Progress in Physics
- Discipline: Theoretical and experimental physics
- Language: English
- Edited by: Dmitri Rabounski

Publication details
- History: 2005–present
- Frequency: Quarterly
- License: CC BY-NC-ND 2.5

Standard abbreviations
- ISO 4: Prog. Phys.

Indexing
- ISSN: 1555-5534 (print) 1555-5615 (web)
- LCCN: 2005212250

Links
- Journal homepage;

= Progress in Physics =

Progress in Physics is an open-access scientific journal, publishing papers in theoretical and experimental physics, including related themes from mathematics. The journal was founded by Dmitri Rabounski, Florentin Smarandache, and Larissa Borissova in 2005, and is published quarterly. Rabounski is the editor-in-chief, while Smarandache and Borissova act as associate editors. It was included on Beall's List of potentially-predatory journals at the time that list was last updated. Since 2008, the Norwegian Scientific Index has rated it a "Level 0" journal, indicating that publication there does not count for official academic career or public funding purposes.

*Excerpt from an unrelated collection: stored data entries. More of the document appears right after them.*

(* ===== verification/StatRollup.v ===== *)
(** * Statistics (src/pkg/rollup/stats.go, the methods that are not sums)

    The slow path of [Add] keeps the values of every key as floats until an export hands them to
    a function of the stats library, which is an argument.  [Add] and [Export] hold a lock, so
    each is one step.  A batch gives every key that occurs in it as many values as it has flows,
    with a zero for each flow of another key. *)
From S2P Require Import Prelude GoIO GoStrings KT Filter Rollup GoFloat.

(** ** Methods: [newStatsRollup] *)

Inductive statr :=
| Sum | Min | Max | Mean | Median | Entropy
| PercentileNearestRank (arg2 : float64)
| Percentile (arg2 : float64).

Definition errMethod : error := Errorf "Unknown rollup: %s" [].

(** [Atoi] of what follows the name of the method. *)
Definition method_arg (name m : string) : outcome float64 :=
  match Atoi (sdrop (String.length name) m) with
  | Some val => Ok (float64_of val)
  | None => Err errMethod
  end.

Definition parse_method (m : string) : outcome statr :=
  if String.eqb m "sum" then Ok Sum
  else if String.eqb m "min" then Ok Min
  else if String.eqb m "max" then Ok Max
  else if String.eqb m "mean" then Ok Mean
  else if String.eqb m "median" then Ok Median
  else if String.eqb m "entropy" then Ok Entropy
  else if HasPrefix m "percentilerank" then
    arg ← method_arg "percentilerank" m; Ok (PercentileNearestRank arg)
  else if HasPrefix m "percentile" then arg ← method_arg "percentile" m; Ok (Percentile arg)
  else Err errMethod.

(** The method and the base; [isSum] is the method [Sum], which is the business of SumRollup.v. *)
Definition newStatsRollup (cfg : RollupConfig) (rd : RollupDef) : outcome (statr * rollupBase) :=
  m ← parse_method (rd_Method rd);
  r ← rollupBase_init cfg rd;
  Ok (m, r).

(** ** The rollups of a configuration: [GetRollups] *)

Inductive roller :=
| UniqueR (r : rollupBase)
| CacheR (r : rollupBase) (isUnique : bool)
| StatsR (m : statr) (r : rollupBase).

Definition roller_of (cfg : RollupConfig) (rf : RollupDef) : outcome roller :=
  if String.eqb (rd_Method rf) "unique" then r ← rollupBase_init cfg rf; Ok (UniqueR r)
  else if String.eqb (rd_Method rf) "cache" then r ← rollupBase_init cfg rf; Ok (CacheR r false)
  else if String.eqb (rd_Method rf) "cache_unique" then r ← rollupBase_init cfg rf; Ok (CacheR r true)
  else '(m, r) ← newStatsRollup cfg rf; Ok (StatsR m r).

Definition GetRollups (cfg : RollupConfig) : outcome (list roller) :=
  rollups ← parse_rollups (Formats cfg);
  fold_out (fun rolls rf => r ← roller_of cfg rf; Ok (rolls ++ [r])) [] rollups.

Definition config_of (formats : list string) : RollupConfig := mkRollupConfig "^" 10 formats false 0 0 false.
Example methods :
  GetRollups (config_of ["unique, a, src_port, foo"; "s_percentilerank95, b, in_bytes, foo"])
    = (a ← rollupBase_init (config_of []) (mkRollupDef false "unique" ["src_port"] ["foo"] ["a"]);
       b ← rollupBase_init (config_of []) (mkRollupDef true "percentilerank95" ["in_bytes"] ["foo"] ["b"]);
       Ok [UniqueR a; StatsR (PercentileNearestRank (float64_of 95)) b]) /\
  GetRollups (config_of ["percentile, a, x"]) = Err errMethod /\
  GetRollups (config_of ["entropy, a"]) = Err (Errorf
    "Rollup flag is defined by type, name, metric, dimension 1, dimension 2, ..., dimension n" []).
Proof. vm_compute. done. Qed.

(** ** Adding *)

Definition fzero : float64 := float64_of 0.

(** Each metric that is there replaces the value. *)
Definition stat_metric (mapr : gmap string Avro) (v : float64) (metric : string) : float64 :=
  match mapr !! metric with
  | Some (AInt m) => float64_of m
  | _ => v
  end.

Definition stat_multi (mapr : gmap string Avro) (v : float64) (m : list string) : outcome float64 :=
  m0 ← part m 0;
  match mapr !! m0 with
  | Some (AMapInt32 mm) => m1 ← part m 1; Ok (float64_of (gomap_get 0 mm m1))
  | Some (AMapInt64 mm) => m1 ← part m 1; Ok (float64_of (gomap_get 0 mm m1))
  | _ => Ok v
  end.

(** [mapr["sample_rate"].(int64)], with its sign. *)
Definition stat_rate (mapr : gmap string Avro) : outcome Z :=
  match mapr !! "sample_rate" with
  | Some (AInt sr) => Ok sr
  | _ => Panic "interface conversion"
  end.

Section Stats.
  Context (r : rollupBase) (keepUndefined : bool).

(** What a flow leaves in its place. *)
Definition flow_stat (mapr : gmap string Avro) : outcome float64 :=
  sr ← stat_rate mapr;
  v ← fold_out (stat_multi mapr) (foldl (stat_metric mapr) fzero (metrics r)) (multiMetrics r);
  Ok (if sample r && (0 <? sr) then float64_mul v (float64_of sr) else v).

(** One round of the loop over a batch of [n] flows: the flow [i] under its key. *)
Definition stat_flow (n : nat) (s : nat * gmap string (list float64)) (mapr : gmap string Avro) :
    outcome (nat * gmap string (list float64)) :=
  key ← getKey r keepUndefined mapr;
  v ← flow_stat mapr;
  Ok (S s.1, <[key := <[s.1 := v]> (default (replicate n fzero) (s.2 !! key))]> s.2).

Definition stat_batch (flows : list (gmap string Avro)) : outcome (gmap string (list float64)) :=
  s ← fold_out (stat_flow (length flows)) (0%nat, ∅) flows; Ok s.2.

Definition stat_Add (state : gmap string (list float64)) (flows : list (gmap string Avro)) :
    outcome (gmap string (list float64)) :=
  flows ← filtered r flows;
  toAdd ← stat_batch flows;
  Ok (union_with (fun old new => Some (old ++ new)) state toAdd).

(** ** Exporting *)

Context (statistic : list float64 -> option float64) (sort : list Rollup -> list Rollup).

Definition stat_result (interval : Z) (k : string) (v : float64) : Rollup :=
  mkRollup k v (eventType r) (keyJoin r) interval (combo (multiDims r)) (strings_Join (nameSet r) ";") 0 0 0 "".

(** The slice is as long as the state; what fails leaves a zero result at its end. *)
Definition stat_Export (state : gmap string (list float64)) (interval : Z) :
    list Rollup * gmap string (list float64) :=
  let keys := omap (fun kv => stat_result interval kv.1 <$> statistic kv.2) (map_to_list state) in
  (top sort (topK r) (keys ++ replicate (size state - length keys) zero_Rollup), ∅).

(** ** What the statistic sees *)

(** The place of a flow under a key. *)
Definition stat_place (k : string) (mapr : gmap string Avro) : float64 :=
  if decide (getKey r keepUndefined mapr = Ok k) then
    match flow_stat mapr with Ok v => v | _ => fzero end
  else fzero.
Definition occurs (k : string) (flows : list (gmap string Avro)) : Prop :=
  Exists (fun mapr => getKey r keepUndefined mapr = Ok k) flows.
#[export] Instance occurs_dec k flows : Decision (occurs k flows) := _.

(** A batch as one key sees it, after [filtered]. *)
Definition stat_row (k : string) (flows : list (gmap string Avro)) : list float64 :=
  match filtered r flows with
  | Ok fs => if decide (occurs k fs) then map (stat_place k) fs else []
  | _ => []
  end.

(** After the flows of [done_], with [n - length done_] to come. *)
Definition rows_of (n : nat) (seen : list (gmap string Avro)) (m : gmap string (list float64)) : Prop :=
  forall k, m !! k = if decide (occurs k seen)
                     then Some (map (stat_place k) seen ++ replicate (n - length seen) fzero) else None.

Lemma places_absent k seen : ~ occurs k seen -> map (stat_place k) seen = replicate (length seen) fzero.
Proof using Type.
  unfold occurs. rewrite <- Forall_Exists_neg. induction 1 as [|mapr seen Hm _ IH]; [done|].
  cbn. rewrite IH. unfold stat_place. by rewrite decide_False.
Qed.

Lemma rows_of_default n seen m k : (length seen <= n)%nat -> rows_of n seen m ->
  default (replicate n fzero) (m !! k) = map (stat_place k) seen ++ replicate (n - length seen) fzero.
Proof using Type.
  intros Hn Hm. rewrite (Hm k). case_decide as Ho; [done|]. cbn. rewrite places_absent by done.
  rewrite <- replicate_add. by f_equal; lia.
Qed.

Lemma occurs_snoc k key seen mapr : getKey r keepUndefined mapr = Ok key ->
  occurs k (seen ++ [mapr]) <-> occurs k seen \/ key = k.
Proof using Type.
  intros Hkey. unfold occurs. rewrite Exists_app, Exists_cons, Exists_nil, Hkey.
  split; [intros [?|[[= ->]|[]]]|intros [?| ->]]; tauto.
Qed.

Lemma stat_flow_rows n seen s mapr s' :
  (length seen < n)%nat -> s.1 = length seen -> rows_of n seen s.2 ->
  stat_flow n s mapr = Ok s' -> s'.1 = length (seen ++ [mapr]) /\ rows_of n (seen ++ [mapr]) s'.2.
Proof using Type.
  intros Hn Hl Hm. unfold stat_flow. destruct (getKey r keepUndefined mapr) as [key| | |] eqn:Hkey; [|done..].
  destruct (flow_stat mapr) as [v| | |] eqn:Hv; [|done..]. cbn [mbind outcome_bind]. intros [= <-].
  rewrite Hl, length_app, Nat.add_comm. split; [done|]. intros k. cbn [snd length Nat.add].
  rewrite (decide_ext _ _ _ _ (occurs_snoc k key seen mapr Hkey)), map_app. cbn [map].
  assert (stat_place k mapr = if decide (key = k) then v else fzero) as ->.
  { unfold stat_place. rewrite Hkey, Hv. destruct (decide (key = k)) as [->|]; [by rewrite decide_True|].
    by rewrite decide_False by congruence. }
  assert (replicate (n - length seen) fzero = fzero :: replicate (n - S (length seen)) fzero) as Hrep.
  { by replace (n - length seen)%nat with (S (n - S (length seen))) by lia. }
  assert (length (seen ++ [mapr]) = S (length seen)) as -> by (rewrite length_app; cbn; lia).
  rewrite (rows_of_default n seen) by (done || lia). rewrite Hrep, <- app_assoc. cbn [app].
  destruct (decide (key = k)) as [->|Hne].
  - rewrite lookup_insert_eq, decide_True by tauto. f_equal.
    rewrite <- (length_map (stat_place k) seen) at 1.
    rewrite <- (Nat.add_0_r (length (map _ _))), insert_app_r. done.
  - rewrite lookup_insert_ne, (Hm k), Hrep by done. destruct (decide (occurs k seen)).
    + by rewrite decide_True by tauto.
    + by rewrite decide_False by tauto.
Qed.

Lemma stat_batch_rows fs toAdd : stat_batch fs = Ok toAdd ->
  forall k, toAdd !! k = if decide (occurs k fs) then Some (map (stat_place k) fs) else None.
Proof using Type.
  unfold stat_batch. destruct (fold_out _ _ fs) as [s| | |] eqn:Hf; [|done..]. cbn [mbind outcome_bind].
  intros [= <-].
  assert (rows_of (length fs) fs s.2) as Hr; [|intros k; rewrite (Hr k), Nat.sub_diag, app_nil_r; done].
  assert (forall rest seen s0, fs = seen ++ rest -> s0.1 = length seen -> rows_of (length fs) seen s0.2 ->
    fold_out (stat_flow (length fs)) s0 rest = Ok s -> rows_of (length fs) fs s.2) as Hgen.
  { induction rest as [|mapr rest IH]; intros seen s0 Hfs Hl Hm; cbn [fold_out].
    - intros [= <-]. by rewrite app_nil_r in Hfs; subst seen.
    - destruct (stat_flow _ s0 mapr) as [s1| | |] eqn:E; [|done..]. cbn [mbind outcome_bind].
      apply (stat_flow_rows _ seen) in E as [Hl1 Hm1]; [|rewrite Hfs, length_app; cbn; lia|done|exact Hm].
      apply (IH (seen ++ [mapr])); [by rewrite <- app_assoc|done|done]. }
  apply (Hgen fs [] (0%nat, ∅)); done.
Qed.

Lemma stat_Add_rows st flows st' k : stat_Add st flows = Ok st' ->
  default [] (st' !! k) = default [] (st !! k) ++ stat_row k flows.
Proof using Type.
  unfold stat_Add, stat_row. destruct (filtered r flows) as [fs| | |]; [|done..]. cbn [mbind outcome_bind].
  destruct (stat_batch fs) as [toAdd| | |] eqn:Hb; [|done..]. cbn [mbind outcome_bind]. intros [= <-].
  rewrite lookup_union_with, (stat_batch_rows _ _ Hb). case_decide; destruct (st !! k); cbn;
    by rewrite ?app_nil_r.
Qed.

(** ** Properties *)

(** What a statistic is computed from.  After any batches since the last export the list of
    a key is, batch by batch, the values of its flows with a zero in the place of every flow of
    another key, for the batches in which the key occurs: its length is that of these batches,
    not the number of the key's flows. *)
Lemma StatRollup_pads batches st :
  fold_out stat_Add ∅ batches = Ok st ->
  forall k, default [] (st !! k) = batches ≫= stat_row k.
Proof using Type.
  intros Hf k.
  assert (forall st0, fold_out stat_Add st0 batches = Ok st ->
    default [] (st !! k) = default [] (st0 !! k) ++ (batches ≫= stat_row k)) as Hgen.
  { clear Hf. induction batches as [|b bs IH]; intros st0; cbn.
    - intros [= ->]. by rewrite app_nil_r.
    - destruct (stat_Add st0 b) as [st1| | |] eqn:E; [|done..]. cbn [mbind outcome_bind]. intros Hf.
      by rewrite (IH st1 Hf), (stat_Add_rows _ _ _ _ E), <- app_assoc. }
  apply (Hgen ∅ Hf).
Qed.

(** An export reports the best of the results, one for each key whose statistic is defined, and
    one without a name for each other key, and starts again. *)
Lemma StatRollup_exports `{!Sorter sort} st interval :
  exists rest, (stat_Export st interval).1 ++ rest ≡ₚ
    omap (fun kv => stat_result interval kv.1 <$> statistic kv.2) (map_to_list st) ++
    replicate (length (filter (fun kv => statistic kv.2 = None) (map_to_list st))) zero_Rollup.
Proof using Type.
  unfold stat_Export. cbn [fst].
  set (keys := omap _ _). set (n := length (filter _ _)).
  assert (size st - length keys = n)%nat as ->.
  { unfold keys, n. rewrite <- (length_map_to_list st). generalize (map_to_list st). intros l.
    assert (length (omap (fun kv => stat_result interval kv.1 <$> statistic kv.2) l) +
      length (filter (fun kv => statistic kv.2 = None) l) = length l)%nat; [|lia].
    induction l as [|[k v] l IH]; [done|]. cbn [omap list_omap fst snd]. rewrite filter_cons. cbn [snd].
    destruct (statistic v); [rewrite decide_False by done|rewrite decide_True by done]; cbn in *; lia. }
  destruct (top_spec sort (topK r) (keys ++ replicate n zero_Rollup)) as (rest & Hp & _). by exists rest.
Qed.
End Stats.

(** ** Witness *)

Definition sample_stats : rollupBase :=
  mkRollupBase ["in_bytes"] [] [["foo"]]%string ∅ "^" 1 "KFlow" true ["bytes"]%string [] false false.
Definition sample_bytes (foo : string) (n sr : Z) : gmap string Avro :=
  {[ "foo" := AStr foo; "in_bytes" := AInt n; "sample_rate" := AInt sr ]}.

(** The least of some floats, nothing for none. *)
Definition stats_Min (l : list float64) : option float64 :=
  match l with
  | [] => None
  | x :: l => Some (foldl (fun a b => if SpecFloat.SFltb b a then b else a) x l)
  end.

(** The least value of [a] is 30, the one reported is 0. *)
Lemma StatRollup_pads_witness :
  exists st, fold_out (stat_Add sample_stats false) ∅
      [[sample_bytes "a" 30 1; sample_bytes "b" 7 1]; [sample_bytes "a" 20 2]] = Ok st /\
    default [] (st !! "a") = [float64_of 30; fzero; float64_of 40] /\
    r_Metric <$> (stat_Export sample_stats stats_Min insertion_sort (delete "b" st) 60).1 = [fzero].
Proof.
  destruct (fold_out (stat_Add sample_stats false) ∅
    [[sample_bytes "a" 30 1; sample_bytes "b" 7 1]; [sample_bytes "a" 20 2]]) as [st| | |] eqn:E;
    [|vm_compute in E; discriminate E..].
  exists st. split; [done|]. split.
  - rewrite (StatRollup_pads sample_stats false _ _ E). vm_compute. reflexivity.
  - vm_compute in E. injection E as <-. vm_compute. reflexivity.
Defined.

== Aims and reviewing process ==
The journal aims to promote fair and non-commercialized science, as stated in its Declaration of Academic Freedom:

Owing to furtive jealousy and vested interest, modern science abhors open discussion and willfully banishes those scientists who question the orthodox views. Very often, scientists of outstanding ability, who point out deficiencies in current theory or interpretation of data, are labelled as crackpots, so that their views can be conveniently ignored.

The journal describes itself as peer-reviewed. The review procedure is specified as follows:

The journal promotes individual academic freedom and will consider all work without regard to affiliations. For this reason, the articles published in Progress in Physics may not necessarily represent the scientific views of the Editorial Board or its individual members. All submissions will be forwarded to invited experts, whose professional field is close to the submission. Decision about the submission will be produced by the Editors, according to the recommendations obtained from the side of the reviewers.

The referees of the papers published are not listed, although anonymity of referees is specifically criticized in "Article 8: Freedom to publish scientific results" of the Declaration of Academic Freedom. This document harshly criticizes the current peer-review system using the words "censorship", "alleged expert referees", "blacklisting", and "bribes". The journal has published papers by several authors, who, along with some of the editors, claim to have been blacklisted by the Cornell University arXiv, as proponents of fringe scientific theories.

==Indexing and abstracting==
The journal is or has been indexed and abstracted in the following bibliographic databases:

- Communication Abstracts
- INSPEC
- MathSciNet, only up to 2012.
- Referativnyi Zhurnal
- zbMATH, only up to 2015.

It was indexed in the (paywalled) aggregator Open J-Gate and in the website Scientific Commons.